1928-29 -- "Million-dollar Fire" and BBY rebuild by NYNH&H. B&A stays stet at Trinity/Huntington.
1959-1964 -- B&A takes its payola from the Turnpike Authority for the great chop-down of the mainline to Riverside Jct., elimination of 4 intermediate stops (Cottage Farm/BU, Allston Depot, Brighton Depot, Newton Corner), and the ghetto single-side rebuilds of the remaining Newton trio. The tail end of that package included an add-on platform at BBY so they could jettison Trinity/Huntington, which were immediately demolished.
1964-1979 -- '29 BBY is a 'true' union station. MBTA starts paying in for Needham, West Medway, Blackstone, Dedham commuter rail subsidy to NYNH&H in '64. NYNH&H Providence/Stoughton and B&A Worcester remain 100% private-run '64-73 sans subsidy because those routes were still deemed profitable by the feds. Amtrak takes over intercity franchise in '71 on both routes. Penn Central "happened" between '69-73, uniting the B&A and New Haven under one private ownership roof until the T bought everything lock/stock in '73 and began the modern incarnation of the Purple Line.
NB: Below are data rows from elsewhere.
(* ===== verification/MpzProps.v ===== *)
(** The properties of arbitrary-precision integers, from the lemmas of
    [MpzSpec] and [MpzConv]. *)

From Stdlib Require Import ZArith Lia.
From stdpp Require Import base option list numbers.
From S2P Require Import Prelude Mpn MpnSpec MpnBits Mpz MpzSpec MpzConv.

(** * Operands of the witnesses *)

Definition demo (v : Z) : mpz_t :=
  {| neg := v <? 0; fixed_dig := false; alloc := 6;
     dig := mpn_remove_trailing_zeros [lo (Z.abs v); lo (hi (Z.abs v)); lo (hi (hi (Z.abs v)))] |}.

Lemma demo_rep v : Z.abs v < B ^ 3 -> rep v (demo v).
Proof.
  intros Hv. unfold rep, demo, len. cbn [dig neg alloc].
  set (l := [lo (Z.abs v); lo (hi (Z.abs v)); lo (hi (hi (Z.abs v)))]).
  split_and!; [|done|pose proof (length_trim l); cbn [l length] in *; lia].
  apply num_trim; [repeat apply Forall_cons_2; auto|].
  unfold l. cbn [val]. rewrite !lo_spec, !hi_spec. change (B ^ 3) with (B * (B * B)) in Hv. dlia.
Qed.

Lemma demo_ok v : Z.abs v < B ^ 3 -> mpz_ok (demo v) /\ zval (demo v) = v.
Proof. intros Hv. by apply rep_mpz_ok, demo_rep. Qed.

Lemma demo_growable v : growable (demo v).
Proof. done. Qed.

(** * Arithmetic *)

(** C11: [mpz_divmod_inpl] divides as Python does: the quotient is rounded down
    and the remainder has the sign of the divisor; both results are normalised
    numbers, and no access leaves a buffer. *)
Theorem mpz_divmod_spec dest_quo dest_rem lhs rhs :
  growable dest_quo -> growable dest_rem -> mpz_ok lhs -> mpz_ok rhs -> zval rhs <> 0 ->
  exists quo rem, mpz_divmod_inpl false dest_quo dest_rem lhs rhs = Some (quo, rem) /\
    mpz_ok quo /\ zval quo = zval lhs / zval rhs /\
    mpz_ok rem /\ zval rem = zval lhs mod zval rhs.
Proof.
  intros Gq Gr Hl%mpz_ok_rep Hr%mpz_ok_rep Hne.
  destruct (mpz_divmod_ok false dest_quo dest_rem lhs rhs _ _ Gq Gr Hl Hr Hne)
    as (quo & rem & -> & Hrem & _ & _ & Hquo).
  specialize (Hquo eq_refl). exists quo, rem. split; [done|].
  apply rep_mpz_ok in Hrem as [? ?], Hquo as [? ?]. done.
Qed.

Lemma mpz_divmod_spec_witness :
  exists quo rem, mpz_divmod_inpl false (demo 0) (demo 0) (demo (- 10 ^ 13)) (demo (2 ^ 33 + 1)) = Some (quo, rem) /\
    mpz_ok quo /\ zval quo = zval (demo (- 10 ^ 13)) / zval (demo (2 ^ 33 + 1)) /\
    mpz_ok rem /\ zval rem = zval (demo (- 10 ^ 13)) mod zval (demo (2 ^ 33 + 1)).
Proof.
  apply (mpz_divmod_spec (demo 0) (demo 0)); try reflexivity; try (apply demo_ok; vm_compute; reflexivity).
  vm_compute. discriminate.
Defined.

(** [mpz_add_inpl] and [mpz_sub_inpl] add and subtract, for all signs and
    magnitudes. *)
Theorem mpz_add_sub_spec dest lhs rhs :
  growable dest -> mpz_ok lhs -> mpz_ok rhs ->
  returns (zval lhs + zval rhs) (mpz_add_inpl dest lhs rhs) /\
  returns (zval lhs - zval rhs) (mpz_sub_inpl dest lhs rhs).
Proof.
  intros Hg Hl%mpz_ok_rep Hr%mpz_ok_rep. split; [by apply mpz_add_ok|by apply mpz_sub_ok].
Qed.

Lemma mpz_add_sub_spec_witness :
  returns (zval (demo (2 ^ 32)) + zval (demo (-1))) (mpz_add_inpl (demo 5) (demo (2 ^ 32)) (demo (-1))) /\
  returns (zval (demo (2 ^ 32)) - zval (demo (-1))) (mpz_sub_inpl (demo 5) (demo (2 ^ 32)) (demo (-1))).
Proof.
  apply mpz_add_sub_spec; [reflexivity|apply demo_ok; vm_compute; reflexivity..].
Defined.

(** [mpz_mul_inpl] multiplies, also when the destination is one or both of
    the operands. *)
Theorem mpz_mul_spec (l_same r_same : bool) dest lhs rhs :
  growable dest -> 0 <= alloc dest -> mpz_ok lhs -> mpz_ok rhs ->
  (l_same = true -> r_same = true -> lhs = rhs) ->
  returns (zval lhs * zval rhs) (mpz_mul_inpl l_same r_same dest lhs rhs).
Proof. intros Hg Ha Hl%mpz_ok_rep Hr%mpz_ok_rep Hs. by apply mpz_mul_ok. Qed.

Lemma mpz_mul_spec_witness :
  returns (zval (demo (-65537)) * zval (demo (2 ^ 40)))
    (mpz_mul_inpl true false (demo (-65537)) (demo (-65537)) (demo (2 ^ 40))).
Proof.
  apply mpz_mul_spec; [reflexivity|vm_compute; discriminate| | |discriminate];
    apply demo_ok; vm_compute; reflexivity.
Defined.

(** C12: [mpz_and_inpl], [mpz_or_inpl] and [mpz_xor_inpl] compute the bitwise
    operations of the infinite two's complement of their operands; the
    assertion of [mpn_or_neg] never fails. *)
Theorem mpz_bitwise_spec dest lhs rhs :
  growable dest -> mpz_ok lhs -> mpz_ok rhs -> small lhs -> small rhs ->
  returns (Z.land (zval lhs) (zval rhs)) (mpz_and_inpl dest lhs rhs) /\
  returns (Z.lor (zval lhs) (zval rhs)) (mpz_or_inpl dest lhs rhs) /\
  returns (Z.lxor (zval lhs) (zval rhs)) (mpz_xor_inpl dest lhs rhs).
Proof.
  intros Hg Hl%mpz_ok_rep Hr%mpz_ok_rep Sl Sr.
  split_and!; [by apply mpz_and_ok|by apply mpz_or_ok|by apply mpz_xor_ok].
Qed.

Lemma mpz_bitwise_spec_witness :
  returns (Z.land (zval (demo (-65536))) (zval (demo (3 ^ 25)))) (mpz_and_inpl (demo 0) (demo (-65536)) (demo (3 ^ 25))) /\
  returns (Z.lor (zval (demo (-65536))) (zval (demo (3 ^ 25)))) (mpz_or_inpl (demo 0) (demo (-65536)) (demo (3 ^ 25))) /\
  returns (Z.lxor (zval (demo (-65536))) (zval (demo (3 ^ 25)))) (mpz_xor_inpl (demo 0) (demo (-65536)) (demo (3 ^ 25))).
Proof.
  apply mpz_bitwise_spec; [reflexivity| | |reflexivity..]; apply demo_ok; vm_compute; reflexivity.
Defined.

(** [mpz_shl_inpl] and [mpz_shr_inpl] are the arithmetic shifts: to the
    right, the result is rounded towards minus infinity. *)
Theorem mpz_shift_spec dest lhs n :
  growable dest -> mpz_ok lhs -> 0 <= n ->
  returns (Z.shiftl (zval lhs) n) (mpz_shl_inpl dest lhs n) /\
  returns (Z.shiftr (zval lhs) n) (mpz_shr_inpl false dest lhs n).
Proof. intros Hg Hl%mpz_ok_rep Hn. split; [by apply mpz_shl_ok|by apply mpz_shr_ok]. Qed.

Lemma mpz_shift_spec_witness :
  returns (Z.shiftl (zval (demo (-98765))) 17) (mpz_shl_inpl (demo 0) (demo (-98765)) 17) /\
  returns (Z.shiftr (zval (demo (-98765))) 17) (mpz_shr_inpl false (demo 0) (demo (-98765)) 17).
Proof.
  apply mpz_shift_spec; [reflexivity|apply demo_ok; vm_compute; reflexivity|discriminate].
Defined.

(** [mpz_pow_inpl] raises to any power that is not negative, except zero
    to the power zero; its loop ends within the bits of the exponent. *)
Theorem mpz_pow_spec dest lhs rhs :
  growable dest -> 0 <= alloc dest -> mpz_ok lhs -> mpz_ok rhs ->
  0 <= zval rhs -> zval lhs <> 0 \/ 0 < zval rhs ->
  returns (zval lhs ^ zval rhs) (mpz_pow_inpl dest lhs rhs).
Proof. intros Hg Ha Hl%mpz_ok_rep Hr%mpz_ok_rep Hn Hor. by apply mpz_pow_ok. Qed.

Lemma mpz_pow_spec_witness :
  returns (zval (demo (-3)) ^ zval (demo 77)) (mpz_pow_inpl (demo 0) (demo (-3)) (demo 77)).
Proof.
  apply mpz_pow_spec; [reflexivity|discriminate|apply demo_ok; vm_compute; reflexivity..|discriminate|].
  left. discriminate.
Defined.

(** [mpz_pow3_inpl] computes modular powers, with Python's sign for the
    result, when the destination is not an operand. *)
Theorem mpz_pow3_spec dest lhs rhs m :
  growable dest -> 0 <= alloc dest -> mpz_ok lhs -> mpz_ok rhs -> mpz_ok m ->
  zval lhs <> 0 -> 0 < zval rhs -> zval m <> 0 ->
  returns ((zval lhs ^ zval rhs) mod zval m) (mpz_pow3_inpl false false dest lhs rhs m).
Proof. intros Hg Ha Hl%mpz_ok_rep Hr%mpz_ok_rep Hm%mpz_ok_rep ???. by apply mpz_pow3_ok. Qed.

Lemma mpz_pow3_spec_witness :
  returns ((zval (demo 12345678) ^ zval (demo 65537)) mod zval (demo (- 10 ^ 12)))
    (mpz_pow3_inpl false false (demo 0) (demo 12345678) (demo 65537) (demo (- 10 ^ 12))).
Proof.
  apply mpz_pow3_spec; [reflexivity|discriminate|apply demo_ok; vm_compute; reflexivity..|discriminate|reflexivity|].
  vm_compute. discriminate.
Defined.

(** [mpz_abs_inpl], [mpz_neg_inpl] and [mpz_not_inpl] compute the absolute
    value, the opposite and the complement, in place or not; zero stays without
    a sign. *)
Theorem mpz_sign_spec (same : bool) dest z :
  growable dest -> growable z -> mpz_ok z ->
  returns (Z.abs (zval z)) (mpz_abs_inpl same dest z) /\
  returns (- zval z) (mpz_neg_inpl same dest z) /\
  returns (- zval z - 1) (mpz_not_inpl same dest z).
Proof.
  intros Hd Hz Hr%mpz_ok_rep.
  replace (- zval z - 1) with (Z.lnot (zval z)) by (unfold Z.lnot; lia).
  split_and!; [by apply mpz_abs_ok|by apply mpz_neg_ok|by apply mpz_not_ok].
Qed.

Lemma mpz_sign_spec_witness :
  returns (Z.abs (zval (demo (-65536)))) (mpz_abs_inpl true (demo 0) (demo (-65536))) /\
  returns (- zval (demo (-65536))) (mpz_neg_inpl true (demo 0) (demo (-65536))) /\
  returns (- zval (demo (-65536)) - 1) (mpz_not_inpl true (demo 0) (demo (-65536))).
Proof. apply mpz_sign_spec; [reflexivity|reflexivity|apply demo_ok; vm_compute; reflexivity]. Defined.

(** The sign of [mpz_cmp] is the order of the values. *)
Theorem mpz_cmp_spec z1 z2 :
  mpz_ok z1 -> mpz_ok z2 -> Z.sgn (mpz_cmp z1 z2) = Z.sgn (zval z1 - zval z2).
Proof. intros H1%mpz_ok_rep H2%mpz_ok_rep. by apply mpz_cmp_ok. Qed.

Lemma mpz_cmp_spec_witness :
  Z.sgn (mpz_cmp (demo (-70000)) (demo (-5))) = Z.sgn (zval (demo (-70000)) - zval (demo (-5))).
Proof. apply mpz_cmp_spec; apply demo_ok; vm_compute; reflexivity. Defined.

(** * Conversions *)

(** The conversions to machine words: [mpz_as_int_checked] succeeds exactly
    below 2^31 in magnitude, [mpz_as_uint_checked] exactly from 0 to 2^32 - 1,
    and both then give the value; [mpz_hash] is the value reduced to a word, so
    the value itself when it fits. *)
Theorem mpz_word_spec z :
  mpz_ok z ->
  mpz_as_int_checked z = (if Z.abs (zval z) <? 2 ^ 31 then Some (zval z) else None) /\
  mpz_as_uint_checked z = (if (0 <=? zval z) && (zval z <? 2 ^ 32) then Some (zval z) else None) /\
  (- 2 ^ 31 <= zval z < 2 ^ 31 -> mpz_hash z = zval z).
Proof.
  intros Hz%mpz_ok_rep. split_and!; [by apply mpz_as_int_checked_ok|by apply mpz_as_uint_checked_ok|].
  intros Hv. rewrite (mpz_hash_ok _ _ Hz). apply wraps_small; cbn; lia.
Qed.

Lemma mpz_word_spec_witness :
  mpz_as_int_checked (demo (1 - 2 ^ 31)) = Some (1 - 2 ^ 31) /\
  mpz_as_uint_checked (demo (1 - 2 ^ 31)) = None /\
  mpz_hash (demo (1 - 2 ^ 31)) = 1 - 2 ^ 31.
Proof.
  destruct (mpz_word_spec (demo (1 - 2 ^ 31))) as (H1 & H2 & H3); [apply demo_ok; vm_compute; reflexivity|].
  split; [exact H1|split; [exact H2|]]. apply H3. split; [discriminate|reflexivity].
Defined.

(** A machine integer read into a number has its value: the 32-bit ones
    with [mpz_set_from_int], and the 64-bit ones, signed or not, with
    [mpz_set_from_ll]. *)
Theorem mpz_set_from_word_spec z v (is_signed : bool) :
  growable z -> 0 <= alloc z ->
  (- 2 ^ 31 <= v < 2 ^ 31 -> returns v (mpz_set_from_int z v)) /\
  ((if is_signed then - 2 ^ 63 <= v < 2 ^ 63 else 0 <= v < 2 ^ 64) -> returns v (mpz_set_from_ll z v is_signed)).
Proof. intros Hg Ha. split; intros Hv; [by apply mpz_set_from_int_ok|by apply mpz_set_from_ll_ok]. Qed.

Lemma mpz_set_from_word_spec_witness :
  returns (- 2 ^ 31) (mpz_set_from_int (demo 0) (- 2 ^ 31)) /\
  returns (- 2 ^ 31) (mpz_set_from_ll (demo 0) (- 2 ^ 31) true).
Proof.
  destruct (mpz_set_from_word_spec (demo 0) (- 2 ^ 31) true) as (H1 & H2); [reflexivity|discriminate|].
  split; [apply H1; split; [discriminate|reflexivity]|apply H2; split; [discriminate|reflexivity]].
Defined.

(** Writing a number to bytes and reading them back gives the number modulo
    the size of the buffer, in either byte order: [mpz_as_bytes] writes exactly
    the low bytes of the two's complement. *)
Theorem mpz_bytes_roundtrip z dest (big_endian : bool) len :
  mpz_ok z -> growable dest -> (0 < len)%nat ->
  exists buf, mpz_as_bytes z big_endian len = Some buf /\ length buf = len /\
    returns (zval z mod 256 ^ Z.of_nat len) (mpz_set_from_bytes dest big_endian buf).
Proof.
  intros Hz%mpz_ok_rep Hg Hlen.
  destruct (mpz_as_bytes_ok z _ big_endian len Hz ltac:(left; lia)) as (buf & E & Hl & Hb & Hv).
  exists buf. split_and!; [done..|]. rewrite <- Hv. by apply mpz_set_from_bytes_ok.
Qed.

Lemma mpz_bytes_roundtrip_witness :
  exists buf, mpz_as_bytes (demo (- 2 ^ 35 - 3)) true 3 = Some buf /\ length buf = 3%nat /\
    returns (zval (demo (- 2 ^ 35 - 3)) mod 256 ^ Z.of_nat 3) (mpz_set_from_bytes (demo 0) true buf).
Proof.
  apply mpz_bytes_roundtrip; [apply demo_ok; vm_compute; reflexivity|reflexivity|apply le_S, le_S, le_n].
Defined.

(** Printing a number and reading its digits back gives its magnitude, in
    every base from 2 to 32 and in both cases of letters; the sign is printed
    first. *)
Theorem mpz_text_roundtrip z dest base bc :
  mpz_ok z -> growable dest -> 2 <= base <= 32 -> bc = 97 \/ bc = 65 ->
  exists text r,
    mpz_as_str_inpl z base [] bc 0 = Some ((if zval z <? 0 then [45] else []) ++ text) /\
    mpz_set_from_str dest text false base = Some (r, Z.of_nat (length text)) /\
    mpz_ok r /\ zval r = Z.abs (zval z).
Proof.
  intros Hz%mpz_ok_rep Hg Hb Hbc.
  destruct (mpz_as_str_ok z _ base [] bc Hz Hb) as (ds & -> & Hds & Hn & _).
  destruct (mpz_set_from_str_ok dest (digit_char bc <$> ds) false base Hg ltac:(lia)) as (r & E & Hr & Hs & _ & Ha).
  rewrite digit_prefix_chars in E, Hr by (done || lia). rewrite Hn in Hr.
  exists (digit_char bc <$> ds), r. split; [done|]. rewrite length_fmap. split; [done|].
  apply rep_mpz_ok. split_and!; try done; [by rewrite (Z.abs_eq (Z.abs _)) by lia|].
  rewrite Hs. symmetry. apply Z.ltb_ge. lia.
Qed.

Lemma mpz_text_roundtrip_witness :
  exists text r,
    mpz_as_str_inpl (demo (- 10 ^ 14)) 16 [] 97 0 = Some ((if zval (demo (- 10 ^ 14)) <? 0 then [45] else []) ++ text) /\
    mpz_set_from_str (demo 1) text false 16 = Some (r, Z.of_nat (length text)) /\
    mpz_ok r /\ zval r = Z.abs (zval (demo (- 10 ^ 14))).
Proof.
  apply mpz_text_roundtrip; [apply demo_ok; vm_compute; reflexivity|reflexivity|split; discriminate|left; reflexivity].
Defined.

(** * Divergences *)

(** Zero to the power zero is computed as 0, while the empty product, and
    Python, give 1: both powers test the base first. *)
Example mpz_pow_zero_zero :
  (zval <$> mpz_pow_inpl (demo 0) (demo 0) (demo 0)) = Some 0 /\
  (zval <$> mpz_pow3_inpl false false (demo 0) (demo 0) (demo 0) (demo 7)) = Some 0.
Proof. split; vm_compute; reflexivity. Qed.

(** With a separator, a number whose count of digits is a multiple of three
    is printed with a leading separator: 123456 becomes ",123,456". *)
Example mpz_as_str_leading_comma :
  mpz_as_str_inpl (demo 123456) 10 [] 97 44 = Some [44; 49; 50; 51; 44; 52; 53; 54].
Proof. vm_compute. reflexivity. Qed.

(** Although the comments allow the destination to be an operand,
    [mpz_shr_inpl] in place turns -1 >> 1 into a negative zero, and
    [mpz_pow3_inpl] in place computes 7^21 mod 1000 as 1. *)
Example mpz_in_place_wrong :
  mpz_shr_inpl true (demo (-1)) (demo (-1)) 1 =
    Some {| neg := true; fixed_dig := false; alloc := 6; dig := [] |} /\
  (zval <$> mpz_pow3_inpl true false (demo 7) (demo 7) (demo 21) (demo 1000)) = Some 1 /\
  7 ^ 21 mod 1000 = 7.
Proof. split_and!; vm_compute; reflexivity. Qed.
1979-1987 -- SW Corridor service suspended for 8 years of reconstruction; Providence/Stoughton and NEC intercity re-routed over upgraded Fairmount Line. '29 BBY continues in-use for Framingham and Amtrak Inlands/LSL. A South Station-BBY shuttle runs for the duration of the shutdown to the B&A berths (last-ever use of self-powered Budd RDC's by the T, '82-85). '29 BBY building is demolished in '81, B&A platform remains open in the trench throughout.
1987-present -- Current BBY bunker opens w/ Orange Line + new full-highs on NEC side. B&A side remains low + retractable-edge mini-high for high-and-wide boxcars of newsprint going to the Boston Herald's former freight siding @ Ink Block. Plate F freight exemption was sunset east of Beacon Park upon closure of the Herald HQ's printing presses ('new' Yawkey/Landsdowne the first to take advantage).